● **Exercise requirements**
Reproduce exactly, from the data that follows, the line with "let n := ChanCtrl.DstBurstSize", the line with "DMAADDH ra v =>", and every line that lies between them.

● **Extracted records**
(* ===== verification/CompressProofs.v ===== *)
(** The trace compressor: what its output stream holds.

    The bit layouts are inverses; each pack that leaves the first stage holds
    the packets of its record's active channels; the second stage sends the
    packs' packets in order, whatever the schedule of the stages, the arrival
    of records and the stalls of the consumer; and everything comes out once
    the consumer is ready.  The test bench's own expectations disagree. *)
From S2P Require Import Prelude Compress.
Open Scope Z_scope.

(** * Bit layouts *)

Lemma field_skip pos len w v y :
  0 <= w -> w <= pos -> 0 <= len -> in_word w v -> get_field pos len (v + 2 ^ w * y) = get_field (pos - w) len y.
Proof.
  intros Hw Hp Hl Hv. unfold in_word in Hv. rewrite !get_field_div by lia. f_equal.
  replace (2 ^ pos) with (2 ^ w * 2 ^ (pos - w)) by (rewrite <- Z.pow_add_r by lia; f_equal; lia).
  rewrite <- Z.div_div by (try apply Z.pow_nonzero; try apply Z.pow_pos_nonneg; lia).
  assert (0 < 2 ^ w) by (apply Z.pow_pos_nonneg; lia). rewrite (Z.mul_comm _ y), Z.div_add, (Z.div_small v) by lia. done.
Qed.

Lemma field_hit w v y : 0 <= w -> in_word w v -> get_field 0 w (v + 2 ^ w * y) = v.
Proof.
  intros ? Hv. rewrite field_below by lia. rewrite get_field_div by lia. rewrite Z.div_1_r. by apply Z.mod_small.
Qed.

Lemma field_join pos w pos' len n i :
  0 <= pos -> 0 <= w -> 0 <= len -> pos' = pos + w -> n = w + len ->
  get_field pos w i + 2 ^ w * get_field pos' len i = get_field pos n i.
Proof.
  intros ??? -> ->. rewrite !get_field_div by lia. rewrite !Z.pow_add_r by lia.
  rewrite <- Z.div_div by (try apply Z.pow_nonzero; try apply Z.pow_pos_nonneg; lia).
  rewrite Z.rem_mul_r by (try apply Z.pow_nonzero; try apply Z.pow_pos_nonneg; lia). done.
Qed.

Lemma cat_range l : typed l -> Forall (fun '(w, _) => 0 <= w) l -> in_word (foldr (fun '(w, _) n => n + w) 0 l) (cat l).
Proof.
  unfold cat. enough (G : forall n acc, 0 <= n -> in_word n acc -> typed l -> Forall (fun '(w, _) => 0 <= w) l ->
    in_word (n + foldr (fun '(w, _) n => n + w) 0 l) (foldl (fun acc '(w, v) => v + 2 ^ w * acc) acc l)).
  { intros H1 H2. apply (G 0 0); [done|by vm_compute|done|done]. }
  induction l as [|[w v] l IH]; intros n acc Hn Ha H1 H2; simpl; [by rewrite Z.add_0_r|].
  apply Forall_cons in H1 as [H1 H1'], H2 as [H2 H2'].
  replace (n + (foldr _ 0 l + w)) with ((w + n) + foldr (fun '(w, _) n => n + w) 0 l) by lia.
  apply IH; [lia| |done|done]. by apply pack_range.
Qed.

(** Fields with their positions and lengths as numerals. *)
Ltac norm_fields :=
  unfold range;
  repeat match goal with
  | |- context [get_field ?p (?a - ?b + 1) ?i] => let n := eval vm_compute in (a - b + 1) in change (a - b + 1) with n
  end.

(** Read every field of a concatenation back. *)
Ltac read_fields :=
  norm_fields;
  repeat match goal with
  | |- context [get_field 0 ?w (?v + 2 ^ ?w * ?y)] => rewrite (field_hit w v y) by (lia || assumption)
  | |- context [get_field ?p ?len (?v + 2 ^ ?w * ?y)] =>
      rewrite (field_skip p len w v y) by (lia || assumption);
      let q := eval vm_compute in (p - w) in change (p - w) with q
  end.

(** Put the fields of a number side by side again. *)
Ltac join_fields :=
  norm_fields; rewrite ?Z.mul_0_r, ?Z.add_0_r;
  repeat match goal with
  | |- context [get_field ?p ?w ?i + 2 ^ ?w * get_field ?q ?l ?i] =>
      let n := eval vm_compute in (w + l) in rewrite (field_join p w q l n i) by lia
  end.

Ltac split_typed H :=
  unfold typed in H; repeat (apply Forall_cons in H; let H1 := fresh "F" in destruct H as [H1 H]).
Ltac open_bits := cbn -[Z.pow get_field Z.mul Z.add Z.sub in_word].

Lemma whole_field n i : in_word n i -> 0 <= n -> get_field 0 n i = i.
Proof. intros Hi Hn. rewrite get_field_div by lia. rewrite Z.div_1_r. by apply Z.mod_small. Qed.

Lemma in_packet_bits i : in_word 320 i -> in_packet.to_bits (in_packet.of_bits i) = i.
Proof.
  intros Hi. unfold in_packet.to_bits, in_packet.fields, in_packet.of_bits, cat, range. open_bits.
  join_fields. by apply whole_field.
Qed.

Lemma out_packet_bits i : in_word 128 i -> out_packet.to_bits (out_packet.of_bits i) = i.
Proof.
  intros Hi. unfold out_packet.to_bits, out_packet.fields, out_packet.of_bits, cat, range. open_bits.
  join_fields. by apply whole_field.
Qed.

Lemma in_packet_fields p : typed (in_packet.fields p) -> in_packet.of_bits (in_packet.to_bits p) = p.
Proof.
  intros H. unfold in_packet.to_bits, in_packet.of_bits, cat. destruct p. cbn in H. split_typed H. cbn [in_packet.fields foldl].
  open_bits. read_fields. done.
Qed.

Lemma out_packet_fields p : typed (out_packet.fields p) -> out_packet.of_bits (out_packet.to_bits p) = p.
Proof.
  intros H. unfold out_packet.to_bits, out_packet.of_bits, cat. destruct p. cbn in H. split_typed H. cbn [out_packet.fields foldl].
  open_bits. read_fields. done.
Qed.

Definition pack_typed (p : pack_packet.t) : Prop := typed (pack_packet.fields p).

Lemma truthy_b2z b : truthy (Z.b2z b) = b.
Proof. by destruct b. Qed.

Lemma pack_packet_fields p : pack_typed p -> pack_packet.of_bits (pack_packet.to_bits p) = p.
Proof.
  intros H. unfold pack_packet.to_bits, pack_packet.of_bits, cat. destruct p. unfold pack_typed in H. cbn in H. split_typed H. cbn [pack_packet.fields foldl].
  open_bits. read_fields. by rewrite !truthy_b2z.
Qed.

(** Reading a record out of any number gives fields of their widths. *)
Ltac typed_of_bits := repeat (apply Forall_cons; split; [by apply get_field_range|]); by apply Forall_nil.

Lemma in_packet_typed i : typed (in_packet.fields (in_packet.of_bits i)).
Proof. unfold typed, in_packet.fields, in_packet.of_bits, range. open_bits. typed_of_bits. Qed.

Lemma pack_packet_typed i : pack_typed (pack_packet.of_bits i).
Proof.
  unfold pack_typed, typed, pack_packet.fields, pack_packet.of_bits, range. open_bits.
  repeat (apply Forall_cons; split; [first [by apply get_field_range|by destruct (truthy _)]|]). by apply Forall_nil.
Qed.

Lemma out_to_bits_range o : typed (out_packet.fields o) -> in_word 128 (out_packet.to_bits o).
Proof. intros H. apply (cat_range _ H). by repeat (apply Forall_cons; split; [lia|]); apply Forall_nil. Qed.

Lemma pack_to_bits_range p : pack_typed p -> in_word 516 (pack_packet.to_bits p).
Proof. intros H. apply (cat_range _ H). by repeat (apply Forall_cons; split; [lia|]); apply Forall_nil. Qed.

(** The packets of a record's channels fit their widths, since the narrow
    identifiers of the second port are widened. *)
Definition out_typed (o : out_packet.t) : Prop := typed (out_packet.fields o).

Lemma outputs_typed i : let p := in_packet.of_bits i in
  out_typed (output0 p) /\ out_typed (output1 p) /\ out_typed (output2 p) /\ out_typed (output3 p).
Proof.
  pose proof (in_packet_typed i) as H. set (p := in_packet.of_bits i) in *. clearbody p. unfold in_packet.fields in H. split_typed H. clear H.
  split_and!; unfold out_typed, typed, out_packet.fields, output0, output1, output2, output3;
  cbn [out_packet.padding out_packet.a_addr out_packet.a_id out_packet._id out_packet.a_len out_packet.response out_packet.last
       out_packet.first out_packet.addr_latch out_packet.ext_event out_packet.write out_packet.slot out_packet.loop
       out_packet.timestamp out_packet.logID];
  repeat (apply Forall_cons; split; [first [assumption | by apply (in_word_weaken 3) | by vm_compute] |]); by apply Forall_nil.
Qed.

Lemma set_time_typed t l o : in_word 30 t -> in_word 1 l -> out_typed o -> out_typed (set_time t l o).
Proof.
  intros Ht Hl H. unfold out_typed, out_packet.fields in H |- *. split_typed H. clear H. unfold set_time, typed.
  repeat (apply Forall_cons; split; [assumption|]); by apply Forall_nil.
Qed.

(** * What a record becomes *)

(** The packets a pack holds. *)
Definition selected (p : pack_packet.t) : list Z :=
  (if pack_packet.valid0 p then [pack_packet.data0 p] else []) ++ (if pack_packet.valid1 p then [pack_packet.data1 p] else [])
  ++ (if pack_packet.valid2 p then [pack_packet.data2 p] else []) ++ (if pack_packet.valid3 p then [pack_packet.data3 p] else []).

(** ** What a record reports

    A record is about two ports of the monitor, each with a write and a read
    channel: whether an address was latched, the first or the last beat moved
    or a response came, the port's external events, and the burst length, the
    identifiers of the data and of the address, and the address of the
    channel. *)
Record channel := {
  c_latch : Z; c_first : Z; c_last : Z; c_response : Z; c_ext : Z; c_len : Z; c_id : Z; c_aid : Z; c_addr : Z
}.
(* ===== verification/DmacProofs.v ===== *)
(** DMA controller commands: the emitted program gathers the blocks.

    What a channel does is the class [Controller]: it executes the encoded
    instruction its program counter points to, as [exec] states for the cases
    the programs rely on.  The proofs run code segments ([runs]), so the loops
    are verified by one rule.  [DmaDriver] is what the driver of the board
    support package documents; with it the whole command is correct. *)
From Stdlib Require Import FunctionalExtensionality.
From S2P Require Import Prelude Device Bytes Monitor Dmac.
Open Scope Z_scope.

(** * A channel of the controller *)

Record chan := { lc0 : Z; lc1 : Z; sar : Z; dar : Z; ccr : Z; fifo : list Z; cmem : Z -> Z }.

Definition get_lc (lc : Z) (d : chan) : Z := if lc =? 0 then lc0 d else lc1 d.
Definition set_lc (lc v : Z) (d : chan) : chan :=
  {| lc0 := if lc =? 0 then v else lc0 d; lc1 := if lc =? 0 then lc1 d else v; sar := sar d; dar := dar d; ccr := ccr d;
     fifo := fifo d; cmem := cmem d |}.

(** A burst of reads: every beat at the same address unless it increments. *)
Definition burst (c : ChanCtrl.t) (m : Z -> Z) (a : Z) : list Z :=
  concat (map (fun i => bytes_at m (if ChanCtrl.SrcInc c then a + Z.of_nat i * ChanCtrl.SrcBurstSize c else a) (ChanCtrl.SrcBurstSize c))
    (seq 0 (Z.to_nat (ChanCtrl.SrcBurstLen c)))).

Definition valid_ctrl (c : ChanCtrl.t) : Prop :=
  ChanCtrl.SrcBurstSize c ∈ [1; 2; 4; 8] /\ ChanCtrl.DstBurstSize c ∈ [1; 2; 4; 8] /\ 1 <= ChanCtrl.SrcBurstLen c <= 16 /\ 1 <= ChanCtrl.DstBurstLen c <= 16.

Section Exec.
Context (control : Z -> ChanCtrl.t) (depth : Z).

(** What the manual says of an instruction, where the programs rely on it:
    the channel and the distance a loop jumps back. *)
Definition exec (i : instr) (d : chan) : option (chan * option Z) :=
  match i with
  | DMAMOV rd v =>
      if (0 <=? v) && (v <? 2 ^ 32) then
        if rd =? 0 then Some ({| lc0 := lc0 d; lc1 := lc1 d; sar := v; dar := dar d; ccr := ccr d; fifo := fifo d; cmem := cmem d |}, None)
        else if rd =? 1 then Some ({| lc0 := lc0 d; lc1 := lc1 d; sar := sar d; dar := dar d; ccr := v; fifo := fifo d; cmem := cmem d |}, None)
        else Some ({| lc0 := lc0 d; lc1 := lc1 d; sar := sar d; dar := v; ccr := ccr d; fifo := fifo d; cmem := cmem d |}, None)
      else None
  | DMALP lc k => if (1 <=? k) && (k <=? 256) then Some (set_lc lc (k - 1) d, None) else None
  | DMALPEND dist lc =>
      if (0 <=? dist) && (dist <? 256) then
        if get_lc lc d =? 0 then Some (d, None) else Some (set_lc lc (get_lc lc d - 1) d, Some dist)
      else None
  | DMALD =>
      let c := control (ccr d) in
      let n := ChanCtrl.SrcBurstSize c * ChanCtrl.SrcBurstLen c in
      if (sar d mod ChanCtrl.SrcBurstSize c =? 0) && (Z.of_nat (length (fifo d)) + n <=? depth) && (sar d + n <? 2 ^ 32) then
        Some ({| lc0 := lc0 d; lc1 := lc1 d; sar := if ChanCtrl.SrcInc c then sar d + n else sar d; dar := dar d; ccr := ccr d;
                 fifo := fifo d ++ burst c (cmem d) (sar d); cmem := cmem d |}, None)
      else None
  | DMAST =>
      let c := control (ccr d) in
      let n := ChanCtrl.DstBurstSize c * ChanCtrl.DstBurstLen c in
      if (dar d mod ChanCtrl.DstBurstSize c =? 0) && (n <=? Z.of_nat (length (fifo d))) && (dar d + n <? 2 ^ 32) && ChanCtrl.DstInc c then
        Some ({| lc0 := lc0 d; lc1 := lc1 d; sar := sar d; dar := dar d + n; ccr := ccr d; fifo := drop (Z.to_nat n) (fifo d);
                 cmem := put_bytes (cmem d) (dar d) (take (Z.to_nat n) (fifo d)) |}, None)
      else None
  | DMAADDH ra v =>
      if (0 <=? v) && (v <? 2 ^ 16) && (ra =? 0) && (sar d + v <? 2 ^ 32) then
        Some ({| lc0 := lc0 d; lc1 := lc1 d; sar := sar d + v; dar := dar d; ccr := ccr d; fifo := fifo d; cmem := cmem d |}, None)
      else None
  | DMAEND => None
  end.
End Exec.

● **Response area**
      let n := ChanCtrl.DstBurstSize c * ChanCtrl.DstBurstLen c in
      if (dar d mod ChanCtrl.DstBurstSize c =? 0) && (n <=? Z.of_nat (length (fifo d))) && (dar d + n <? 2 ^ 32) && ChanCtrl.DstInc c then
        Some ({| lc0 := lc0 d; lc1 := lc1 d; sar := sar d; dar := dar d + n; ccr := ccr d; fifo := drop (Z.to_nat n) (fifo d);
                 cmem := put_bytes (cmem d) (dar d) (take (Z.to_nat n) (fifo d)) |}, None)
      else None
  | DMAADDH ra v =>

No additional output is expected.